Theatre Superstitions & Oddities

Theatrical Superstitions & Oddities

Working in the theatre is one of the most superstitious professions, in part because there is a long history of backstage crews being made up of sailors on leave, who brought with them their own traditions and superstitions. Considering the amount of things that can (and do) go wrong in a performance, it’s not surprising that thespians need our theatre superstitions to blame…

Major Theatre Superstitions

Theatre Superstition

Theater Ghost LightThe Ghost Light

There should always be a light burning in an empty theatre to ward off ghosts.

Conventionally, the light is placed downstage center, illuminating the space when it is not in use, to keep ghosts with enough light so that they can see, which keeps them at bay.

This is another superstition with a practical value: The backstage area of a theatre tends to be cluttered with props, set pieces and costumes, so someone who enters a completely darkened space is prone to being injured while hunting for a light switch. It prevents those still living from having to cross the stage in the dark, injuring themselves and leading to new ghosts for the theatre. Most of the time the light switches for the backstage, or work, lights is hidden in a maze under a secret garden inside of a wardrobe. This light prevents people from falling into orchestra pits, tripping over cables, and running into set pieces.

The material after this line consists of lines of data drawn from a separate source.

(* ===== verification/WriterProxy.v ===== *)
(** * The recording writer ([local/http/response_proxy.go]) in front of a client

    The status of the request log is the one that a recorder saw next to the
    client's writer.  Here the writer of [net/http] is modelled as far as the
    status and the body go, as an instance of the interface of [Http], and the
    recorder is shown to see what the client gets. *)

From stdpp Require Import base tactics option list gmap strings pretty.
From Stdlib Require Import ZArith Lia Ascii.
From S2P Require Import Prelude GoStrings FilePath Http.

(** ** The writer of the server

    [sr_head]: the method is HEAD, whose body is swallowed; [sr_info] are the
    informational answers sent, [sr_hijacked] says that the connection was taken
    over. *)
Record server_response := mkResp {
  sr_head : bool; sr_code : Z; sr_wrote : bool; sr_body : string; sr_info : list Z; sr_hijacked : bool }.
Definition new_response (head : bool) : server_response := mkResp head 200 false "" [] false.

Definition informational (code : Z) : bool :=
  bool_decide (100 ≤ code ≤ 199)%Z && negb (bool_decide (code = 101%Z)).
Definition body_allowed (code : Z) : bool :=
  negb (bool_decide (100 ≤ code ≤ 199 ∨ code = 204 ∨ code = 304)%Z).

Definition sr_WriteHeader (r : server_response) (code : Z) : outcome server_response :=
  if sr_hijacked r || sr_wrote r then Ret r
  else if negb (bool_decide (100 ≤ code ≤ 999)%Z) then Panic
  else if informational code then
    Ret (mkResp (sr_head r) (sr_code r) false (sr_body r) (sr_info r ++ [code]) (sr_hijacked r))
  else Ret (mkResp (sr_head r) code true (sr_body r) (sr_info r) (sr_hijacked r)).

Definition sr_open (r : server_response) : server_response :=
  if sr_wrote r then r else mkResp (sr_head r) 200 true (sr_body r) (sr_info r) (sr_hijacked r).
Definition sr_Write (r : server_response) (buf : string) : option server_response :=
  if sr_hijacked r then None else
  let r := sr_open r in
  if bool_decide (buf = "") then Some r
  else if negb (body_allowed (sr_code r)) then None
  else Some (mkResp (sr_head r) (sr_code r) (sr_wrote r)
              (if sr_head r then sr_body r else sr_body r +:+ buf) (sr_info r) (sr_hijacked r)).

#[export] Instance server_writer : ResponseWriter server_response :=
  {| rw_Write := sr_Write; rw_WriteHeader := sr_WriteHeader |}.

(** ** The methods of the proxy that are type assertions on the writer *)

(** [http.Flusher] and [http.Hijacker], which a writer may be. *)
Class Extras (W : Type) := {
  rw_Flush : option (W → W);
  rw_Hijack : option (W → option W) }.
#[export] Instance server_extras : Extras server_response := {|
  rw_Flush := Some (λ r, if sr_hijacked r then r else sr_open r);
  rw_Hijack := Some (λ r, if sr_hijacked r then None
                          else Some (mkResp (sr_head r) (sr_code r) (sr_wrote r) (sr_body r) (sr_info r) true)) |}.

Section proxy.
Context {W : Type} `{!ResponseWriter W, !Extras W}.

Definition rec_Flush (rc : recorder) : recorder :=
  if wroteHeader rc then rc else mkRec 200 true (Body rc).

Definition proxy_Flush (p : ResponseWriterProxy W) : ResponseWriterProxy W :=
  mkProxyW (rec_Flush (pw_rec p))
    (match rw_Flush with Some flush => flush (pw_writer p) | None => pw_writer p end).

Inductive hijack_err := NotAHijacker | HijackFailed.
Definition proxy_Hijack (p : ResponseWriterProxy W) : gores hijack_err (ResponseWriterProxy W) :=
  match rw_Hijack with
  | None => Err NotAHijacker
  | Some hj => match hj (pw_writer p) with
               | Some w => Val (mkProxyW (pw_rec p) w)
               | None => Err HijackFailed
               end
  end.

(** [Response().StatusCode], which the access log takes. *)
Definition Response_code (p : ResponseWriterProxy W) : Z := Code (pw_rec p).
End proxy.

(** ** A handler as the calls it makes *)

Inductive op := OpWriteHeader (code : Z) | OpWrite (buf : string) | OpFlush.

Definition run_op (p : ResponseWriterProxy server_response) (o : op)
  : outcome (ResponseWriterProxy server_response) :=
  match o with
  | OpWriteHeader code => proxy_WriteHeader p code
  | OpWrite buf => Ret (proxy_Write p buf).1
  | OpFlush => Ret (proxy_Flush p)
  end.
Definition run_handler (head : bool) (ops : list op) : outcome (ResponseWriterProxy server_response) :=
  foldM run_op (NewWriterProxy (new_response head)) ops.

(** What holds for any handler: the client gets the body that was recorded, or none
    for HEAD, and its status is final; [st] says whether the recorded status is
    that of the client, or an informational one that was recorded instead. *)
Definition follows (head : bool) (st : option Z) (p : ResponseWriterProxy server_response) : Prop :=
  let '(mkProxyW rc w) := p in
  sr_head w = head ∧ sr_hijacked w = false ∧ sr_body w = (if head then "" else Body rc) ∧
  informational (sr_code w) = false ∧ (sr_wrote w = false → sr_code w = 200%Z) ∧
  match st with
  | None => wroteHeader rc = sr_wrote w ∧ Code rc = sr_code w
  | Some c => wroteHeader rc = true ∧ Code rc = c
  end.

(** The first call that the recorder takes a status from. *)
Definition op_status (wrote : bool) (o : op) : option Z :=
  match o with OpWriteHeader c => if negb wrote && informational c then Some c else None | _ => None end.

Lemma follows_op head st p o p' : follows head st p → run_op p o = Ret p' →
  follows head (match st with Some c => Some c | None => op_status (sr_wrote (pw_writer p)) o end) p' ∧
  wroteHeader (pw_rec p') = true.
Proof.
  destruct p as [[rcode rwrote rbody] [h code wrote body info hij]]. cbn.
  intros (-> & -> & -> & Hf & Hd & Hst). destruct o as [c|buf|]; cbn.
  - unfold proxy_WriteHeader, rec_WriteHeader. cbn. unfold sr_WriteHeader. cbn.
    destruct wrote; cbn.
    + destruct st as [c0|], Hst as [-> ->]; cbn; intros [= <-]; by split_and!.
    + destruct (bool_decide (100 ≤ c ≤ 999)%Z) eqn:Ev; cbn; [|done].
      destruct (informational c) eqn:Ei; cbn; destruct st as [c0|], Hst as [-> ->]; cbn;
        rewrite ?Ev; cbn; intros [= <-]; by split_and!.
  - unfold proxy_Write. cbn. unfold sr_Write, sr_open. cbn.
    destruct wrote; cbn.
    + destruct (bool_decide_reflect (buf = "")) as [->|Hb]; cbn; [|destruct (body_allowed code); cbn];
        intros [= <-]; destruct st as [c0|], Hst as [-> ->]; cbn; rewrite ?sapp_nil_r; by destruct head.
    + rewrite (Hd eq_refl) in *. destruct (bool_decide_reflect (buf = "")) as [->|Hb]; cbn;
        intros [= <-]; destruct st as [c0|], Hst as [-> ->]; cbn; rewrite ?sapp_nil_r; by destruct head.
  - unfold proxy_Flush, rec_Flush. cbn. unfold sr_open. cbn.
    destruct wrote; cbn; [|rewrite (Hd eq_refl) in *]; destruct st as [c0|], Hst as [-> ->]; cbn; intros [= <-]; by cbn.
Qed.

(** Once a status is recorded it stays. *)
Lemma follows_run head st ops p p' : follows head st p → wroteHeader (pw_rec p) = true →
  foldM run_op p ops = Ret p' → follows head st p'.
Proof.
  revert p. induction ops as [|o ops IH]; intros p Hf Hw; [by intros [= <-]|].
  intros (q & Hq & Hr)%bind_inv. destruct (follows_op _ _ _ _ _ Hf Hq) as [Hf' Hw'].
  apply (IH q); [|done..]. destruct st as [c|]; [done|]. destruct p as [rc w].
  destruct Hf as (_ & _ & _ & _ & _ & Hx & _). cbn in *. rewrite <-Hx, Hw in Hf'. by destruct o.
Qed.

(** C21: the log tells the truth: whatever a handler writes, in whatever pieces, with
    writes it is not allowed to make and with statuses set too late, the recorded
    status is the one that the client got, unless the first thing the handler does
    is to send an informational status, which is then recorded instead; and the
    recorded body is the one that the client got, or would have got for a request
    other than HEAD. *)
Theorem recorded_is_sent head ops p :
  run_handler head ops = Ret p →
  let early := match ops with
               | OpWriteHeader c :: _ => if informational c then Some c else None
               | _ => None
               end in
  match early with
  | None => Response_code p = sr_code (pw_writer p)
  | Some c => Response_code p = c ∧ informational (sr_code (pw_writer p)) = false
  end ∧
  sr_body (pw_writer p) = (if head then "" else Body (pw_rec p)).
Proof.
  intros Hrun early. unfold run_handler in Hrun.
  assert (Hf : follows head None (NewWriterProxy (new_response head))) by (by destruct head).
  assert (Hp : follows head early p).
  { destruct ops as [|o ops]; [by injection Hrun as <-|]. apply bind_inv in Hrun as (q & Hq & Hr).
    destruct (follows_op _ _ _ _ _ Hf Hq) as [Hf' Hw']. apply (follows_run head _ ops q); [|done..].
    by destruct o. }
  destruct p as [rc w]. destruct Hp as (_ & _ & Hb & Hi & _ & Hs). split; [|done].
  unfold Response_code. cbn. destruct early; naive_solver.
Qed.

Lemma recorded_is_sent_witness :
  ∃ p, run_handler false [OpWriteHeader 404; OpWrite "no"; OpWriteHeader 200; OpFlush; OpWrite "pe"] = Ret p
    ∧ Response_code p = sr_code (pw_writer p) ∧ sr_body (pw_writer p) = Body (pw_rec p) ∧ Body (pw_rec p) = "nope"
    ∧ log_level (Response_code p) = WarnLevel.
Proof.
  eexists. split; [reflexivity|].
  edestruct (recorded_is_sent false [OpWriteHeader 404; OpWrite "no"; OpWriteHeader 200; OpFlush; OpWrite "pe"])
    as (H1 & H2); [reflexivity|].
  split; [exact H1|]. split; [exact H2|]. split; reflexivity.
Defined.

(** An early hint hides the error that follows from the log. *)
Example early_hint_hides :
  ∃ p, run_handler false [OpWriteHeader 103; OpWriteHeader 500] = Ret p ∧
    log_level (Response_code p) = InfoLevel ∧ sr_code (pw_writer p) = 500%Z.
Proof. eexists. split; [reflexivity|]. by split. Qed.

(** A connection that was taken over is logged with the status 200, whatever is
    sent over it, when no status was written before. *)
Theorem hijacked_logged_200 head (ops : list op) p :
  Forall (λ o, o = OpFlush) ops → run_handler head ops = Ret p →
  ∃ p', proxy_Hijack p = Val p' ∧ Response_code p' = 200%Z.
Proof.
  intros Hops Hrun.
  assert (H : sr_hijacked (pw_writer p) = false ∧ Code (pw_rec p) = 200%Z).
  { unfold run_handler in Hrun.
    assert (Ha : sr_hijacked (pw_writer (NewWriterProxy (new_response head))) = false
                 ∧ Code (pw_rec (NewWriterProxy (new_response head))) = 200%Z) by done.
    revert Ha Hrun. generalize (NewWriterProxy (new_response head)).
    induction Hops as [|o ops -> _ IH]; intros q Hq; [by intros [= <-]|]. cbn. apply IH.
    destruct q as [[c [] b] [h0 c' [] b' i h]]; cbn in *; destruct Hq as [-> ->]; done. }
  destruct H as [Hh Hc]. unfold proxy_Hijack. cbn. rewrite Hh. eexists. split; [done|]. exact Hc.
Qed.

Lemma hijacked_logged_200_witness :
  ∃ p p', run_handler false [OpFlush] = Ret p ∧ proxy_Hijack p = Val p' ∧ Response_code p' = 200%Z.
Proof.
  destruct (run_handler false [OpFlush]) as [p|] eqn:E; [|done]. exists p.
  destruct (hijacked_logged_200 false [OpFlush] p) as (p' & H1 & H2); [by repeat constructor|exact E|].
  by exists p'.
Defined.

It’s also known as the “Equity Light” or “Equity Lamp”.

Fact: In an Equity theatre, the ghost light was the physical alert that you are no longer on the job. Performers love to sit around and talk for hours after a show is done. By putting out the light, the stage manager is signaling that no one is on the clock any more. This is a task still handled by the stage manager most of the time.

Theatre Superstition

Theatrical Superstitions Macbeth WitchesThe Scottish Play

This might be the most actively followed theatrical superstition.

What is the “The Scottish Play” or “The Bard’s Play”? It’s William Shakespeare’s ‘Macbeth‘. It is believed that mentioning this play by its name or even quoting lines from this show will bring disaster upon you and will result in extreme bad luck for your production.

Even if you don’t personally believe anything bad will go wrong with saying it out loud, you should refrain from saying it around other thespians or you will be forced to go through a series of odd counter-curses to send away the bad karma from the theatre.

In fact, this superstition is so deeply embedded that there is no sign for the word ‘Macbeth’ in British Sign Language. Instead, they use the same as the sign for ‘Scotland’.

  • Legend has it the play’s first performance (around 1606) was riddled with disaster. The actor playing Lady Macbeth died suddenly, so Shakespeare himself had to take on the part. This turned out to be a myth conjured up by the 19th and 20th-century cartoonist / critic Max Beerbohm.
  • In another 17th-century production, held in Amsterdam, the actor playing King Duncan was allegedly killed in front of a live audience when a real dagger was used in place of the stage prop during the stabbing scene.
  • In 1849, a long-standing rivalry between fans of British actor William Charles Macready and American Edwin Forrest turned violent during a production of Macbeth at New York’s Astor Place Opera House, leaving 22 dead and more than 100 injured.
  • It is said that US President Abraham Lincoln read this play the night before his assassination.